_Working data:_
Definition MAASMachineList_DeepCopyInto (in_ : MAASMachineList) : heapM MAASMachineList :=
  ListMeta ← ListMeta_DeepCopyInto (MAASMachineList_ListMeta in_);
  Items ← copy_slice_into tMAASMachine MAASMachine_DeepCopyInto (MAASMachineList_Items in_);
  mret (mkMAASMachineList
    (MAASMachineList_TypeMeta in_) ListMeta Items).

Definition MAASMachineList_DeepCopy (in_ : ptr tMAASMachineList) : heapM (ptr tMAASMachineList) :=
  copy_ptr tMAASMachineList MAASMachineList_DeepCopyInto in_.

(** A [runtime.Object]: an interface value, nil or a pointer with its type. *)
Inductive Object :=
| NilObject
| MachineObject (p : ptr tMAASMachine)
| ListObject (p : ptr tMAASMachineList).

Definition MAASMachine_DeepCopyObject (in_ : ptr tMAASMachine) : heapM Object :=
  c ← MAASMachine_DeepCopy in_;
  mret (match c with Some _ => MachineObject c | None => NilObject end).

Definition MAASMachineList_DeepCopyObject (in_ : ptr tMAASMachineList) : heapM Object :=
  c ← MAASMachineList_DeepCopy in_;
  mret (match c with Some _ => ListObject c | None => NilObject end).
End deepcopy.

---

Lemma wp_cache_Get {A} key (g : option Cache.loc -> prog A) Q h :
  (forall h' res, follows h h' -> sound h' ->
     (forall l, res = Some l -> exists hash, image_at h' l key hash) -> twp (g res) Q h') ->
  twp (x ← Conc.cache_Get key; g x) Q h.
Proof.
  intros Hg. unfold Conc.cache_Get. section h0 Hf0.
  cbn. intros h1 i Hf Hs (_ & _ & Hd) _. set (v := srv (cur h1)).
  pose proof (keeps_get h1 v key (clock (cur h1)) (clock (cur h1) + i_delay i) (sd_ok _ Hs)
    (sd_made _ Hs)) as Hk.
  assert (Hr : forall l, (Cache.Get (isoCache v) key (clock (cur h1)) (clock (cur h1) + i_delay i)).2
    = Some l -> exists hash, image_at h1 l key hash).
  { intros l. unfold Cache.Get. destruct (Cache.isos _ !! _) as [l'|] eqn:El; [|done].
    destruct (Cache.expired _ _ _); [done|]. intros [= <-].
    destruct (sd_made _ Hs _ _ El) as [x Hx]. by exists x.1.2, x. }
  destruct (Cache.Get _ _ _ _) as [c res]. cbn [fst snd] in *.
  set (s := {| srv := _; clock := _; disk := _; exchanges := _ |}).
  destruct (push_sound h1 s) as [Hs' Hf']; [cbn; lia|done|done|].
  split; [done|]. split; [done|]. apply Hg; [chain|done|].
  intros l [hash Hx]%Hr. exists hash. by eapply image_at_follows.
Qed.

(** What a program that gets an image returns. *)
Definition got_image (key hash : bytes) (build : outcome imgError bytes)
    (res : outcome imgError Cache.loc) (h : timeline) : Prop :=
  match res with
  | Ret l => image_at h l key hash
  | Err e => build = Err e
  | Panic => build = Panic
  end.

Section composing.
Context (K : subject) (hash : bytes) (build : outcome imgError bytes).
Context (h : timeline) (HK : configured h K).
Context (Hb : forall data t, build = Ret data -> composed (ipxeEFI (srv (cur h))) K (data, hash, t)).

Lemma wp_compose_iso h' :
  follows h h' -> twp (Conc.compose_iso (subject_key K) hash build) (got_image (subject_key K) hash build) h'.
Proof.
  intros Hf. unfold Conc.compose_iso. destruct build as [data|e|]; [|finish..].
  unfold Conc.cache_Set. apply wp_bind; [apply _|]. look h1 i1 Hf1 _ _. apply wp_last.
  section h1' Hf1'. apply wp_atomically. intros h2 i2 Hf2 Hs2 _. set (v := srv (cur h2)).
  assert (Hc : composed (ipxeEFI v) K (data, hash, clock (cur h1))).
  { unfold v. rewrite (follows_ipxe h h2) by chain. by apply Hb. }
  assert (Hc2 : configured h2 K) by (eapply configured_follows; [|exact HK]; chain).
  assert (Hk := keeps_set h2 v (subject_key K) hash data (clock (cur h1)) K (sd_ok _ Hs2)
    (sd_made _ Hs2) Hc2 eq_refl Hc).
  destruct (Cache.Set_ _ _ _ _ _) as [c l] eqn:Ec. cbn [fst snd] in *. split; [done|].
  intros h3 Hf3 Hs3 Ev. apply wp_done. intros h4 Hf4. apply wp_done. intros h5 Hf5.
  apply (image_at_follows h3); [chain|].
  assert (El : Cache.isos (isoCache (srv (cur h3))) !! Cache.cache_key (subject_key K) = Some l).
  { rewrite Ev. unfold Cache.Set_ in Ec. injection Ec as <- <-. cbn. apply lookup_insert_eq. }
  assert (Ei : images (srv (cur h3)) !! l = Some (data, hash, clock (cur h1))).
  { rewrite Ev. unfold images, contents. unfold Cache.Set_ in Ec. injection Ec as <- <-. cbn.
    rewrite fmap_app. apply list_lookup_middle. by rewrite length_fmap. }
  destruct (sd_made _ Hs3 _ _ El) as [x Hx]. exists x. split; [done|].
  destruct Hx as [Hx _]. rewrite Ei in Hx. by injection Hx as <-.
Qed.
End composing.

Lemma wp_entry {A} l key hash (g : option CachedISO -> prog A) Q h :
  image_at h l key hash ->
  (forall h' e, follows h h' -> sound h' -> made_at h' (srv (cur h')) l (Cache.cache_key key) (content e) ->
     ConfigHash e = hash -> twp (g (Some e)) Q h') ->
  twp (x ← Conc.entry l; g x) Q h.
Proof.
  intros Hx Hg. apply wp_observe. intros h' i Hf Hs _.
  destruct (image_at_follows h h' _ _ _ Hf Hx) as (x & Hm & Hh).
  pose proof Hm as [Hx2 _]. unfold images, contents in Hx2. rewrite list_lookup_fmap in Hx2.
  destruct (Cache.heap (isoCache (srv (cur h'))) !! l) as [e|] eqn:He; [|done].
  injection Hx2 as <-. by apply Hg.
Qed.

_Exercise requirements:_ Return exactly, and only, the lines above starting at the line that contains "mret (match c with Some _ => MachineObject" and ending at the line that contains "End deepcopy.".

_Result of this task:_
  mret (match c with Some _ => MachineObject c | None => NilObject end).

Definition MAASMachineList_DeepCopyObject (in_ : ptr tMAASMachineList) : heapM Object :=
  c ← MAASMachineList_DeepCopy in_;
  mret (match c with Some _ => ListObject c | None => NilObject end).
End deepcopy.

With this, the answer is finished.